Two of the clearest wins come from the elimination of the estate tax, which allows multimillion-dollar estates from being taxed before being passed on to heirs, and the repeal of the Alternative Minimum Tax (AMT), a tax applied largely to very wealthy people that effectively makes sure that they don’t avoid paying taxes because of loopholes.
Both are wins for the wealthy, experts say, given the relatively small segment of the population to which they apply. Beyond that, they are not entirely unexpected. Ending the estate tax, which Republicans refer to as the “death tax,” was a campaign promise of Trump’s.
Additionally, the AMT has one clear opponent: Trump. His 2005 federal tax return, which is one of the few portions of his tax returns that have ever been publicly released, showed that without the AMT, he would have only paid about $5 million in federal income tax that year, but because of the AMT, he paid $38 million.
Bringing in the wins through businesses
There are potentially bigger –- and less obvious –- areas where wealthy individuals could come out richer as a result of the proposed plan.
Steven Rosenthal, a senior fellow at the Urban-Brookings Tax Policy Center at the Urban Institute, said that the bigger benefits for wealthier Americans will come from the way in which their businesses are taxed rather than how they are taxed as individuals.
Rosenthal said that while the unified framework of the tax plan released Wednesday left open the possibility of a fourth tax bracket, it is “unlikely” that it would be higher than 39.6 percent, which is currently the highest individual income tax rate.
By contrast, “where the rich make out like bandits is the lower tax rate on small business income,” he said.
The new unified framework states that “the maximum tax rate applied to the business income of small and family-owned businesses conducted as sole proprietorships, partnerships and S corporations” will be limited to 25 percent, as compared to the current rate of 35 percent.
One important distinction to understand is the difference between corporations, which the new tax plan will tax at 20 percent, and the aforementioned small businesses and S corporations. Corporations are companies that pay tax on their profits, and when they distribute the profits to shareholders, those profits are taxed again. In S corporations, which are commonly known as “pass-throughs,” the companies pass their incomes to the owners and shareholders, and the incomes are only taxed once they reach the shareholders.
Rosenthal notes that companies “could be very large but qualify” as small businesses or family-owned businesses, citing the Trump Organization as one example. He said the Trump Organization constitutes both a family-owned business and one that includes hundreds of “pass-throughs.”
Expanding an existing loophole
Henry Aaron, a senior fellow in economic studies at the Brookings Institution, said that there may be more people changing their own tax status with the help of some lawyers if the proposed tax plan were to be implemented.

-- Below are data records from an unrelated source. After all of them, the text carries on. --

(** The database after [m] does not depend on what leaves it alone. *)
Lemma idle_tail {B C} (m : M ASt AErr B) (f : B → M ASt AErr C) o w : (∀ b, idles (f b)) →
  as_db (w_db ((m ≫= f) o w).2) = as_db (w_db (m o w).2).
Proof. intros Hf. unfold mbind, M_bind. destruct (m o w) as [[e|b] w1]; [done|]. apply Hf. Qed.
Lemma idle_head {B C} (m : M ASt AErr B) (f : B → M ASt AErr C) o w : idles m →
  as_db (w_db ((m ≫= f) o w).2) = as_db (w_db w) ∨
  ∃ b w1, m o w = (inr b, w1) ∧ as_db (w_db w1) = as_db (w_db w) ∧ as_db (w_db ((m ≫= f) o w).2) = as_db (w_db (f b o w1).2).
Proof.
  intros Hm. specialize (Hm o w). unfold mbind, M_bind. destruct (m o w) as [[e|b] w1]; [by left|]. right. exists b, w1. done.
Qed.
Lemma unavailable_db {B} (m : M ASt AErr B) o w : as_db (w_db (unavailable m o w).2) = as_db (w_db (m o w).2).
Proof. unfold unavailable, try, mbind, M_bind. destruct (m o w) as [[e|b] w1]; done. Qed.

Lemma CreateSignup_db user event key o w d' : let fp := signup_digest (us_Email user) (pr_DisplayName (us_Profile user)) in
  as_db (w_db (CreateSignup user event key fp o w).2) = d' → d' = as_db (w_db w) ∨
  ∃ n m response, a_users (as_db (w_db w)) !! us_ID user = None ∧ user_json (us_Profile (stored_user user (or_clock o n))) = Some response ∧
    a_users d' = <[us_ID user := stored_user user (or_clock o n)]> (a_users (as_db (w_db w))) ∧
    a_receipts d' !! key = Some (new_receipt (stored_user user (or_clock o n)) response (or_clock o m)).
Proof.
  intros fp <-. unfold CreateSignup. rewrite idle_tail, unavailable_db by by intros [].
  destruct (transaction _ o w) as [r w1] eqn:Ht. cbn [snd].
  apply transaction_cases in Ht as [->|(x & w2 & Hb & _ & ->)]; [by left|right].
  apply bind_ok in Hb as (b & w3 & Hb%try_ok & [Hx ->]%ret_ok). destruct b as [e|[y|y]]; cbn in Hx; simplify_eq.
  apply signup_commits in Hb as (t & t' & eid & t0 & t1 & response & [n ->] & [? ->] & [? ->] & [m ->] & Hid & _ & _ & _ & Hj & -> & Hd).
  exists n, m, response. rewrite Hd. cbn. by rewrite lookup_insert_eq.
Qed.

(** A request with a key changes nothing, or creates one account with its receipt. *)
Lemma auth_SignUp_creates key input o w d' : as_db (w_db (auth_SignUp s (Some key) input o w).2) = d' →
  d' = as_db (w_db w) ∨ ∃ u r, created_by key input o (as_db (w_db w)) d' u r.
Proof.
  unfold auth_SignUp. destruct (NormalizeEmail _) as [email|] eqn:He; [|intros <-; by left].
  destruct (valid_name _) eqn:Hn; [|intros <-; by left]. destruct (validatePassword _ _) eqn:Hp; [|intros <-; by left]. cbn [negb].
  match goal with |- context [(?m ≫= ?f) o w] => destruct (idle_head m f o w (LookupSignup_idles _ _)) as [->|(c & w1 & _ & Hw1 & ->)] end.
  { intros <-. by left. }
  destruct c as [c|]; [rewrite verifySignupReplay_idles; intros <-; by left|]. rewrite <-Hw1. clear Hw1.
  unfold create_account. match goal with |- context [(?m ≫= ?f) o w1] => destruct (idle_head m f o w1 idles_uuid) as [->|(salt & w2 & _ & <- & ->)] end.
  { intros <-. by left. }
  destruct (bcrypt_hash _ _ _) as [hash|] eqn:Hh; [|intros <-; by left].
  match goal with |- context [(?m ≫= ?f) o w2] => destruct (idle_head m f o w2 idles_uuid) as [->|(id & w3 & [Hidn _]%new_uuid_ok & <- & ->)] end.
  { intros <-. by left. }
  destruct (payload_json _ _ _ _ _) as [payload|] eqn:Hpay; [|intros <-; by left].
  match goal with |- context [(?m ≫= ?f) o w3] => destruct (idle_head m f o w3 idles_uuid) as [->|(eid & w4 & _ & <- & ->)] end.
  { intros <-. by left. }
  rewrite idle_tail by (intros [x []]; [apply verifySignupReplay_idles|done]).
  set (user := MkUser _ hash zero_time false). set (event := MkNewEvent _ _ _).
  intros Hd. apply (CreateSignup_db user event key) in Hd as [->|(n & m & response & Hid & Hj & Hu & Hr)]; [by left|right].
  exists (stored_user user (or_clock o n)), (new_receipt (stored_user user (or_clock o n)) response (or_clock o m)).
  split_and!; try done; eauto 10.
Qed.

(** ** What later requests find *)

(** A receipt lasts until it expires. *)
Lemma receipt_kept T cost key r d d' : rc_ExpiresAt r = T → rtc (astep cost (λ t, t < T)) d d' →
  a_receipts d !! key = Some r → a_receipts d' !! key = Some r.
Proof.
  intros HT. assert (∀ t, t < T → live t r = true) as Hlive by (intros t Ht; apply bool_decide_eq_true; lia).
  induction 1 as [|d d1 d' Hs _ IH]; [done|]. intros Hr. apply IH. clear IH.
  destruct Hs as [u eid payload t _ _ _|u eid payload t k resp t0 t1 _ _ H0 _ _ Hold _|ks t Ht Hks| | |]; cbn; try done.
  - destruct (decide (k = key)) as [->|Hne]; [|by rewrite lookup_insert_ne]. specialize (Hold r Hr). by rewrite Hlive in Hold.
  - assert (key ∉ ks) as Hk. { intros Hk. specialize (Hks key r Hk Hr). by rewrite Hlive in Hks. }
    clear -Hk Hr. induction ks as [|k ks IH]; cbn; [done|]. rewrite not_elem_of_cons in Hk. rewrite lookup_delete_ne by naive_solver. naive_solver.
Qed.

(** What a request with the key of a live receipt of [u] is told. *)
Definition replay_answer u (input : SignUpInput) : AErr + User :=
  match NormalizeEmail (su_Email input) with
  | None => inl (AInvalidInput "email")
  | Some email =>
      let displayName := trim_space (su_DisplayName input) in
      if negb (valid_name displayName) then inl (AInvalidInput "display_name")
      else if negb (validatePassword (su_Password input) 8) then inl (AInvalidInput "password")
      else if negb (bool_decide (signup_digest email displayName = signup_digest (us_Email u) (pr_DisplayName (us_Profile u)))) then inl AIdemConflict
      else match bcrypt_compare (us_PasswordHash u) (su_Password input) with
      | CMatch => inr (MkUser (us_Profile u) "" zero_time true)
      | CMismatch => inl AIdemConflict
      | CFailed => inl AIdemUnavailable
      end
  end.

Lemma read_run {B} (f : Z → ADB → B) o w : adb_read f o w =
  match or_fault o (w_tick w) with
  | Some e => (inl (ADbErr e), World (w_db w) (S (w_tick w)) (w_aborted w) (w_locks w))
  | None => (inr (f (or_clock o (w_tick w)) (as_db (w_db w))), World (w_db w) (S (w_tick w)) (w_aborted w) (w_locks w))
  end.
Proof. unfold adb_read, pool_stmt, on_db. destruct (or_fault _ _); [done|]. cbn. by destruct w as [[] ? ? ?]. Qed.

(** With a live receipt nothing is created, whatever fails; without failures
    the answer is exact. *)
Lemma SignUp_replays key input u r response t o w :
  new_user (sv_bcryptCost s) u → user_json (us_Profile u) = Some response → r = new_receipt u response t →
  pr_CreatedAt (us_Profile u) ≠ zero_time → a_receipts (as_db (w_db w)) !! key = Some r → (∀ n, or_clock o n < rc_ExpiresAt r) →
  as_db (w_db (auth_SignUp s (Some key) input o w).2) = as_db (w_db w) ∧
  (reliable o → (auth_SignUp s (Some key) input o w).1 = replay_answer u input).
Proof using laws.
  intros Hnew Hj -> Hz Hr Hlive. unfold auth_SignUp, replay_answer.
  destruct (NormalizeEmail _) as [email|]; [|done]. destruct (valid_name _); [|done]. destruct (validatePassword _ _); [|done]. cbn [negb].
  unfold LookupSignup, unavailable. unfold mbind, M_bind, try. rewrite read_run. destruct (or_fault _ _) as [e|] eqn:Hf.
  { split; [done|]. intros Hrel. by rewrite Hrel in Hf. }
  unfold live_receipt. rewrite Hr. cbn -[new_receipt]. rewrite (bool_decide_eq_true_2 _ (Hlive _) : live _ _ = true). cbn.
  unfold scanSignup. cbn. case_bool_decide as Hd; cbn; [|done].
  destruct Hnew as (Hrole & Hst & Hrep & Hid & Hnil & [raw Hraw] & Hname & salt & pw & Hh & _).
  assert (user_of response = Some (us_Profile u)) as ->.
  { apply al_user; try done.
    - by eapply normal_email_valid.
    - by apply valid_name_utf8.
    - unfold us_Role in Hrole. by rewrite Hrole.
    - unfold us_Status in Hst. by rewrite Hst. }
  apply al_hash in Hh as (Hne & _ & _). unfold is_zero_time.
  rewrite (bool_decide_eq_false_2 (pr_ID _ = _)), (bool_decide_eq_true_2 (pr_Role _ = _)), (bool_decide_eq_false_2 (pr_CreatedAt _ = _)), (bool_decide_eq_false_2 (us_PasswordHash _ = _)) by done.
  cbn. unfold verifySignupReplay, mbind, M_bind, comparePassword. cbn. by destruct (bcrypt_compare _ _).
Qed.

Lemma created_new key input o d d' u r : good_ids o → created_by key input o d d' u r → new_user (sv_bcryptCost s) u.
Proof.
  intros Hid (_ & _ & _ & _ & He & Hn & Hv & Hp & Hr & Hs & Hrep & [n Hu] & salt & Hh). destruct (Hid n) as [H1 H2].
  split_and!; try done; rewrite ?Hu; eauto.
Qed.

(** A retry of the request that created [u] is told so. *)
Lemma replay_same key input o d d' u r : created_by key input o d d' u r →
  replay_answer u input = inr (MkUser (us_Profile u) "" zero_time true).
Proof using laws.
  intros (_ & _ & _ & _ & He & Hn & Hv & Hp & _ & _ & _ & _ & salt & Hh). unfold replay_answer. rewrite He, <-Hn, Hv, Hp.
  rewrite bool_decide_eq_true_2 by done. apply al_hash in Hh as (_ & -> & _). done.
Qed.

(** C31.  A signup with an Idempotency-Key takes effect once.  Whenever such a
    request changes the accounts - even if its answer got lost, or failed to
    commit as far as it could tell - it created one account, with what was
    asked for and a hash of the password, and a receipt for 24 hours.  Until then, after
    any other steps of the service in any order, a request with the same key
    changes nothing, whatever fails; and without failures it is answered from the
    receipt: the original request with the original account, marked as a replay;
    another email, display name or password with a conflict; invalid input as
    without a key. *)
Theorem signup_once key input o w :
  let d := as_db (w_db w) in
  let d1 := as_db (w_db (auth_SignUp s (Some key) input o w).2) in
  good_ids o → (∀ n, or_clock o n ≠ zero_time) → a_users d1 ≠ a_users d →
  ∃ u r n, created_by key input o d d1 u r ∧ rc_ExpiresAt r = or_clock o n + 24 * hour ∧
    replay_answer u input = inr (MkUser (us_Profile u) "" zero_time true) ∧
    ∀ o2 w2 input2, rtc (astep (sv_bcryptCost s) (λ t, t < rc_ExpiresAt r)) d1 (as_db (w_db w2)) → (∀ n, or_clock o2 n < rc_ExpiresAt r) →
      as_db (w_db (auth_SignUp s (Some key) input2 o2 w2).2) = as_db (w_db w2) ∧
      (reliable o2 → (auth_SignUp s (Some key) input2 o2 w2).1 = replay_answer u input2).
Proof using laws.
  intros d d1 Hid Hz Hne. destruct (auth_SignUp_creates key input o w d1 eq_refl) as [E|(u & r & Hc)]; [by rewrite E in Hne|].
  pose proof (created_new _ _ _ _ _ _ _ Hid Hc) as Hnew. pose proof (replay_same _ _ _ _ _ _ _ Hc) as Hsame.
  assert (∃ n m response, pr_CreatedAt (us_Profile u) = or_clock o n ∧ user_json (us_Profile u) = Some response ∧ r = new_receipt u response (or_clock o m))
    as (n & m & response & Ht & Hj & Hr) by apply Hc.
  exists u, r, m. split_and!; [done|by rewrite Hr|done|]. intros o2 w2 input2 Hsteps Hlive.
  eapply SignUp_replays; try done; [by rewrite Ht|]. eapply receipt_kept; [done|exact Hsteps|apply Hc].
Qed.
End signup.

Aaron told ABC News that high-income individuals could change their status by setting up a legal entity so that they are taxed as S corporations rather than individuals. What this would mean is that rather than being a doctor employed by a hospital, for example, the doctor could change his or her paperwork to become a separate entity or S corporation.
Under that framework, the doctor sells his or her services to a hospital and therefore gets paid through the S corporation rather than as an individual. As a result, the doctor would be taxed at the proposed small-business rate of 25 percent, rather than the higher, personal-income tax rate, depending on the final details of the plan.
Aaron said that while it is possible for people to make such a move under the existing tax code, it would be less common because the difference in tax rates is not as significant.
“Things can exist but not be used because it’s not worth going through the hassle,” Aaron said.
In theory, if someone were in what is currently the highest personal income tax bracket of 39.6 percent, and if they went through the hassle of setting themselves up as an S corporation, they would have only seen a relatively small reduction in taxes. Under this proposed plan, the savings would be higher and could encourage people to use it as "avoidance channel," Aaron said.
Many of the details of the Trump administration's tax plan will still need to be hammered out by Congress, so the full extent of how the plan could benefit wealthy Americans remains to be seen.